5 Replies Latest reply on Nov 24, 2016 11:00 AM by mbarkley

    lazy singleton support

    marius.gerwinn

      Hi,

       

      dependency injection with errai is working for us much better now than our previous implementation with google-gin.

       

      Anyhow we kind of running into the same problems since our app is getting really large. One issue is the startup time of the app, both in development and in production.

      When using gin we could achieve a big performance/time boost wrapping all instances with a provider and only access the actual instances when eventually needed.

      This was no problem since gin supports lazy singletons.

       

      Errai currently doesn’t support lazy singletons. So each time our app starts there are a lot of instances that are created even if their first usage is at a much later time.

      Also code splitting (@LoadAsync) has no effect to those classes, since they are created upfront.

      On the other hand we see the requirement for non lazy singletons when it comes to @Producers, @IOCProviders.

       

      So lets talk about some solutions:

      1. Make @Singleton lazy by default. As a counterpart @EntryPoint should be non lazy and created upfront. Producers and IOC providers that should be available directly can than be annotated with @EntryPoint.

       

      2. An other solution could be qualifying the lazy singletons. So add a new annotation @LazySingleton and add it to any singleton that should be lazy instantiated

       

       

      Whats your opinion?

       

       

      P.S.: After digging a little bit into the ioc logic we probably found the source where singletons are created.

      At the end of the BootstrapperImpl file there are addBean(….) calls for a lot of classes. In the case of a lazy singleton this should be prevented.

      So maybe implementing lazy singletons wouldn’t be that difficult, since we only need to remove the addBean(...) statement.

        • 1. Re: lazy singleton support
          csa

          Hi Marius,

           

          Yes, I think having this as a feature would be nice. I'd prefer having an extra annotation @LazySingleton as you suggested. However, simply skipping the addBean() call won't do it because this call just registers the bean with the BeanManager. We would have to find a way to delay the call to getInstance() in the Bootstrapper until the bean is actually used. Until it is either injected into a non-lazily loaded bean (in that case @LazySingleton would behave exactly like @Singleton), or into another lazily loaded bean that was just created or until it is being looked up using the BeanManager API.

           

          Of course, you're more than welcome to take a stab at it / create a JIRA if you're interested!

           

          Cheers,

          Christian

          1 of 1 people found this helpful
          • 2. Re: lazy singleton support
            marius.gerwinn

            Hallo Christian,

             

            thanks for your answer and the hints regarding an implementation.

            We already have already started implementing lazy singletons in our app using the @LazySingleton Annotation.

            The next weeks we will finish and test this implementation in our app. But its looking good so far. When we think its finished we can make a pull request.
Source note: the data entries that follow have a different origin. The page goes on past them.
(* ===== verification/MakeRootProps.v ===== *)
(** * What the root makefile includes *)
From S2P Require Import Prelude PyStr PyFormat PyPath Common GypMain Make MakeRules MakeTemplates MakeRoot.
From stdpp Require Import sorting options.
#[local] Open Scope nat_scope.

#[export] Instance string_le_total : Total string_le.
Proof. intros a b. apply string_leb_total. Qed.
#[export] Instance string_le_trans : Transitive string_le.
Proof. intros a b c. apply string_leb_trans. Qed.

(** ** What make includes

    The names in the lines that include files.  Names are separated by white space, a
    sharp sign starts a comment; variables and conditionals are not evaluated, and each
    line is read on its own, those that a backslash continues as well. *)
Definition include_words (line : string) : list string :=
  if startswith (String tab "") line then []
  else
    match split_ws (span (fun c => negb (Ascii.eqb c "#")) line).1 with
    | w :: names => if existsb (String.eqb w) ["include"; "-include"; "sinclude"] then names else []
    | [] => []
    end.
Definition includes_of (text : string) : list string := concat (map include_words (split_char newline text)).



Section Root.
Context (cwd : string) (environ : gmap string string) (flavor_ : string) (order : gset string -> list string)
  (pop : gset string -> option string) (other : directive -> option string) (vals : values) (metadata : list option_).
Context (p : root_params) (target_dicts : gmap string spec) (data : gmap string file_data) (target_list : list string).


Abbreviation write_one_ := (write_one cwd flavor_ order other p target_dicts data).

End Root.

(** The three targets in two gyp files *)
Definition some_targets : gmap string spec :=
  {["deps/zlib/zlib.gyp:zlib#target" := plain_spec "zlib" "static_library" ["adler32.c"] None;
    "node.gyp:iojs#target" := plain_spec "iojs" "executable" ["src/node.cc"] (Some ["deps/zlib/zlib.gyp:zlib#target"])]}.
Definition some_data : gmap string file_data :=
  {["deps/zlib/zlib.gyp" := {| make_global_settings := [("CC", "gcc")]; included_files := [] |};
    "node.gyp" := {| make_global_settings := [("CC", "gcc")]; included_files := ["common.gypi"] |}]}.
Definition some_params : root_params :=
  {| depth := "."; toplevel_dir := "."; generator_output := ""; MakeRoot.suffix := ""; build_files := ["node.gyp"];
     build_files_arg := ["node.gyp"]; gyp_binary := "tools/gyp/gyp"; home_dot_gyp := "";
     flags := {| output_dir := "out"; ndk_version := false; default_target := "all"; standalone := false;
                 auto_regeneration := true |} |}.
Definition some_list : list string := ["deps/zlib/zlib.gyp:zlib#target"; "node.gyp:iojs#target"].
Definition generated : res (list (string * string)) :=
  GenerateOutput "/w" ∅ "linux" elements (fun s => head (elements s)) (fun _ => None) (defaults gyp_options) regeneratable
    some_params some_targets some_data some_list.
Example generated_files : (files ← generated; Ok (map fst files)) =
  Ok ["./deps/zlib/zlib.target.mk"; "./iojs.target.mk"; "./node.Makefile"; "./deps/zlib/zlib.Makefile"; "./Makefile"].
Proof. vm_compute. reflexivity. Qed.
Example included_names : (files ← generated; Ok (map includes_of (map snd files))) =
  Ok [[]; []; []; []; ["deps/zlib/zlib.target.mk"; "iojs.target.mk"; "$(d_files)"]].
Proof. vm_compute. reflexivity. Qed.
            We will do so eventually when we face to much merge conflicts with the main errai branch

             

            Marius

            • 3. Re: lazy singleton support
              jimmy.pannier

              What about such singleton with lazy loading in errai v3.1.2 ?

              • 4. Re: lazy singleton support
                ben.dol

                Anyone know if this was progressed?

                • 5. Re: lazy singleton support
                  mbarkley

                  In Errai 4, @Singleton and @ApplicationScoped beans are no longer instantiated before they are injected somewhere. Furthermore, @ApplicationScoped beans behave as in Weld: they are proxied by the container and are not actually instantiated until a method is invoked.